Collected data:
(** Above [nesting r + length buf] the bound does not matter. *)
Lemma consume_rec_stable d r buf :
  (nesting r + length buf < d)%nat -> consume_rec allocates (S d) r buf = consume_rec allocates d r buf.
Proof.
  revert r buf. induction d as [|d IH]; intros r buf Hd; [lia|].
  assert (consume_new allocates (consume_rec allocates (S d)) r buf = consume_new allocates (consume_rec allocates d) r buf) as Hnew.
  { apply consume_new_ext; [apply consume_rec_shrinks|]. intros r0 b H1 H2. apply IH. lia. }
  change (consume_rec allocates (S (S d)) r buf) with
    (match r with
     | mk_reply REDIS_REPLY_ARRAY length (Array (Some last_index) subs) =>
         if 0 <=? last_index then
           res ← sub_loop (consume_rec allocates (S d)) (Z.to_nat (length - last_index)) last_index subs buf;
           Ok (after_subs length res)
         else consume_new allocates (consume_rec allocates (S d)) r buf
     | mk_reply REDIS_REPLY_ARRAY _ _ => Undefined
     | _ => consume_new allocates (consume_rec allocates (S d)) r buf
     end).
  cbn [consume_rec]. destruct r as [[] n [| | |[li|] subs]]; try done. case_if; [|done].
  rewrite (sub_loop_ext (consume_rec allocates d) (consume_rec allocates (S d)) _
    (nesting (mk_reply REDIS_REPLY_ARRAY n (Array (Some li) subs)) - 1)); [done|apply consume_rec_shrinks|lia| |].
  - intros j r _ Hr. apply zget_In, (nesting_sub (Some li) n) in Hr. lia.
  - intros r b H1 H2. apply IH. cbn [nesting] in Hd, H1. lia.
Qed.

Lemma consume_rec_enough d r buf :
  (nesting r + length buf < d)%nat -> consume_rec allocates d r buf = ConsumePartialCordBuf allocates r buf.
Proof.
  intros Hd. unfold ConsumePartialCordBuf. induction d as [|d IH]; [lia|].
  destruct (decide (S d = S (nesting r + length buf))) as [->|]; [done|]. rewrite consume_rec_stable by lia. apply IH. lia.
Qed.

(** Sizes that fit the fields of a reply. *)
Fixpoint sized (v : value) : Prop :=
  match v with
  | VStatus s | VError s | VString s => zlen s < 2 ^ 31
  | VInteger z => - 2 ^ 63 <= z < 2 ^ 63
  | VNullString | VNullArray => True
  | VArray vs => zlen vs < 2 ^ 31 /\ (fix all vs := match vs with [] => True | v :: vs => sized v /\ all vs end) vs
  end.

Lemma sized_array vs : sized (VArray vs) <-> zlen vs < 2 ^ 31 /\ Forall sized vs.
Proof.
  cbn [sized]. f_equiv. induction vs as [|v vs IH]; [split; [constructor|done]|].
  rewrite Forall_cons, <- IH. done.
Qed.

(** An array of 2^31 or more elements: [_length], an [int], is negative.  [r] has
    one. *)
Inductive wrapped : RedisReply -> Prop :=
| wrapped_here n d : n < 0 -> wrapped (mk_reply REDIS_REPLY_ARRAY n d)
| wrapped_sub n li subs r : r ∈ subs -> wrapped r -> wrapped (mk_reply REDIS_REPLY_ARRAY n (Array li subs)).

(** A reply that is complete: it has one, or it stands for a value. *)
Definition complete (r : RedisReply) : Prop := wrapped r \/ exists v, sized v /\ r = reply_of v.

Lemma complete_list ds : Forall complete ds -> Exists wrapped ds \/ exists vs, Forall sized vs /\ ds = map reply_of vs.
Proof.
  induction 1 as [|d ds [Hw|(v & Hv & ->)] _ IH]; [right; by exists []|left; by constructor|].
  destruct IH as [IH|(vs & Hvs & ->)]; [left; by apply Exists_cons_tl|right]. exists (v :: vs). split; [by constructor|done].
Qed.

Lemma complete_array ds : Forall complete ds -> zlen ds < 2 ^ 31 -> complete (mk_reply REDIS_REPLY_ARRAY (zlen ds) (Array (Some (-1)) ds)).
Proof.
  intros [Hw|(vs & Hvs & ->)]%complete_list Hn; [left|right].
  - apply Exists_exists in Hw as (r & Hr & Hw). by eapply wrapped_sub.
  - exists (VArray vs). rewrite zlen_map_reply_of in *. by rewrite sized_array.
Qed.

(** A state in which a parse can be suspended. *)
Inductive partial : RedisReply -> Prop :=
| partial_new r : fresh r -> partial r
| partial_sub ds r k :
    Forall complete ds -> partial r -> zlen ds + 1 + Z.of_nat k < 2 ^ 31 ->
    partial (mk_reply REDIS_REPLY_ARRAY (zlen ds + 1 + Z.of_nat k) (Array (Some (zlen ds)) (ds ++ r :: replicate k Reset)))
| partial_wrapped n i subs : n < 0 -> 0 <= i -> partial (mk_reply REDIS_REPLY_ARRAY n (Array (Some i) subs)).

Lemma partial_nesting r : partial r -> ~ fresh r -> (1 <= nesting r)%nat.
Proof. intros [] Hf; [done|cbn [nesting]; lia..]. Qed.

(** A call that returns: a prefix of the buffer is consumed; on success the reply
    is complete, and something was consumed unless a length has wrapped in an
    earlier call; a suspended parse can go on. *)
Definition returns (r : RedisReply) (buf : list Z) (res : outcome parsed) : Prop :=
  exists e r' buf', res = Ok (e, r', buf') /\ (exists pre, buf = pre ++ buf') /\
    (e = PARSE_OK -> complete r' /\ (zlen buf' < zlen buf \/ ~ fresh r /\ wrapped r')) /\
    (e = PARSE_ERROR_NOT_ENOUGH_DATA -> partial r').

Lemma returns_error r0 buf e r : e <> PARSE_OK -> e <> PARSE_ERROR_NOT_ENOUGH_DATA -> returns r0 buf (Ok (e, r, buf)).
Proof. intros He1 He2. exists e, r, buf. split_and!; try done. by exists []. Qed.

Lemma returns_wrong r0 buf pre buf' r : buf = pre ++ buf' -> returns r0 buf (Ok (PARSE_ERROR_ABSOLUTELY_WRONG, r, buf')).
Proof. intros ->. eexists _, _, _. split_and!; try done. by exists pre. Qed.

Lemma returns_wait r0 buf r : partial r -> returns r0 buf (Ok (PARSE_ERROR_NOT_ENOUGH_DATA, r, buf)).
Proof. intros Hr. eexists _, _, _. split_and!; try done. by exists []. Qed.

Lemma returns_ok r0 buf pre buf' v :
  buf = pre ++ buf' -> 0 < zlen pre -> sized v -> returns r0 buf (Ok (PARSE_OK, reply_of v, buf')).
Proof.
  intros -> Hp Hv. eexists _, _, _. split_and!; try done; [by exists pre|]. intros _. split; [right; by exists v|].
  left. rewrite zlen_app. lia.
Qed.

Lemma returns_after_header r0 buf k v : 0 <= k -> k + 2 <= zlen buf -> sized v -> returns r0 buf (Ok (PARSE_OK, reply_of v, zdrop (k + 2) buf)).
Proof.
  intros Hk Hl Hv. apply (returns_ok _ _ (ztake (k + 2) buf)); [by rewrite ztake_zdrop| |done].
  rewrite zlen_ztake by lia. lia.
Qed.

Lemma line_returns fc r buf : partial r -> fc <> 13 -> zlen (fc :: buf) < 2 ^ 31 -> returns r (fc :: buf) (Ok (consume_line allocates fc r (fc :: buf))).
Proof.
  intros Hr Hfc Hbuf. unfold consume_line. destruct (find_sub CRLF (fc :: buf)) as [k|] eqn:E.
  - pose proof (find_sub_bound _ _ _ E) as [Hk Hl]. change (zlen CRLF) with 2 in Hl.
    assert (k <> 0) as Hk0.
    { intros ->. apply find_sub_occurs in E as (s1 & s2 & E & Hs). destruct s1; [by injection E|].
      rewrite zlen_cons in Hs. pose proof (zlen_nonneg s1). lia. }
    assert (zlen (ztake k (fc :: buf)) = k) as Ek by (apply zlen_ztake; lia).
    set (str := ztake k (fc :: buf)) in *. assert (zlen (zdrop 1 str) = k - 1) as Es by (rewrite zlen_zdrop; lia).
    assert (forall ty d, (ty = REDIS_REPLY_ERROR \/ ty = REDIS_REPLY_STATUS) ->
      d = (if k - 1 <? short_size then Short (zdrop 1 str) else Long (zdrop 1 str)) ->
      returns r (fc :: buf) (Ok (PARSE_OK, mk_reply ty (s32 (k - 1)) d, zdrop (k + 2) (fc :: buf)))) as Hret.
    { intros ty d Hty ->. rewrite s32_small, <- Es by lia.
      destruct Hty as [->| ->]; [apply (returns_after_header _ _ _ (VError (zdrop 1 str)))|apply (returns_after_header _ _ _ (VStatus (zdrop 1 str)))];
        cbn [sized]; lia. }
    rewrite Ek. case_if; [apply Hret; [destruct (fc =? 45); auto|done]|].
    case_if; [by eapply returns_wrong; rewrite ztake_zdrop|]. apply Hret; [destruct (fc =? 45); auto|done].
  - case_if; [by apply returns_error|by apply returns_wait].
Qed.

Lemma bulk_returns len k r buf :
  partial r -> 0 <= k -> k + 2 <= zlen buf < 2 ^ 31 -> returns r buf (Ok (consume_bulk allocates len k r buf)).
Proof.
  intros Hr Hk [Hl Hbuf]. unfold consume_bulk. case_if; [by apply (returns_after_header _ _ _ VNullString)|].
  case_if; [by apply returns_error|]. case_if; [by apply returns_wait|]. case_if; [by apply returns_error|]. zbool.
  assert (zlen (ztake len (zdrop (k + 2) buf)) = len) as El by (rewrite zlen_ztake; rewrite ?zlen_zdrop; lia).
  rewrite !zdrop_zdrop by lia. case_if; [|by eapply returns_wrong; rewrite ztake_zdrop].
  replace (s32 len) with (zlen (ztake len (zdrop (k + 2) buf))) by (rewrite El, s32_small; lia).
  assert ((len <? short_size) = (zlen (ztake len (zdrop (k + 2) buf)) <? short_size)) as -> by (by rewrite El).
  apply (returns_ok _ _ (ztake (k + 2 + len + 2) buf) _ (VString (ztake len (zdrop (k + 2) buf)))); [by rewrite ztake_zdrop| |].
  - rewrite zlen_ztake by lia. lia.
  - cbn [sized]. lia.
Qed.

> **WHAT THE TASK ASKS**
Output each line exactly, from the first line of the data down to the line that contains "REDIS_REPLY_ARRAY _ _ => Undefined", both included.

> **TASK SOLUTION**
(** Above [nesting r + length buf] the bound does not matter. *)
Lemma consume_rec_stable d r buf :
  (nesting r + length buf < d)%nat -> consume_rec allocates (S d) r buf = consume_rec allocates d r buf.
Proof.
  revert r buf. induction d as [|d IH]; intros r buf Hd; [lia|].
  assert (consume_new allocates (consume_rec allocates (S d)) r buf = consume_new allocates (consume_rec allocates d) r buf) as Hnew.
  { apply consume_new_ext; [apply consume_rec_shrinks|]. intros r0 b H1 H2. apply IH. lia. }
  change (consume_rec allocates (S (S d)) r buf) with
    (match r with
     | mk_reply REDIS_REPLY_ARRAY length (Array (Some last_index) subs) =>
         if 0 <=? last_index then
           res ← sub_loop (consume_rec allocates (S d)) (Z.to_nat (length - last_index)) last_index subs buf;
           Ok (after_subs length res)
         else consume_new allocates (consume_rec allocates (S d)) r buf
     | mk_reply REDIS_REPLY_ARRAY _ _ => Undefined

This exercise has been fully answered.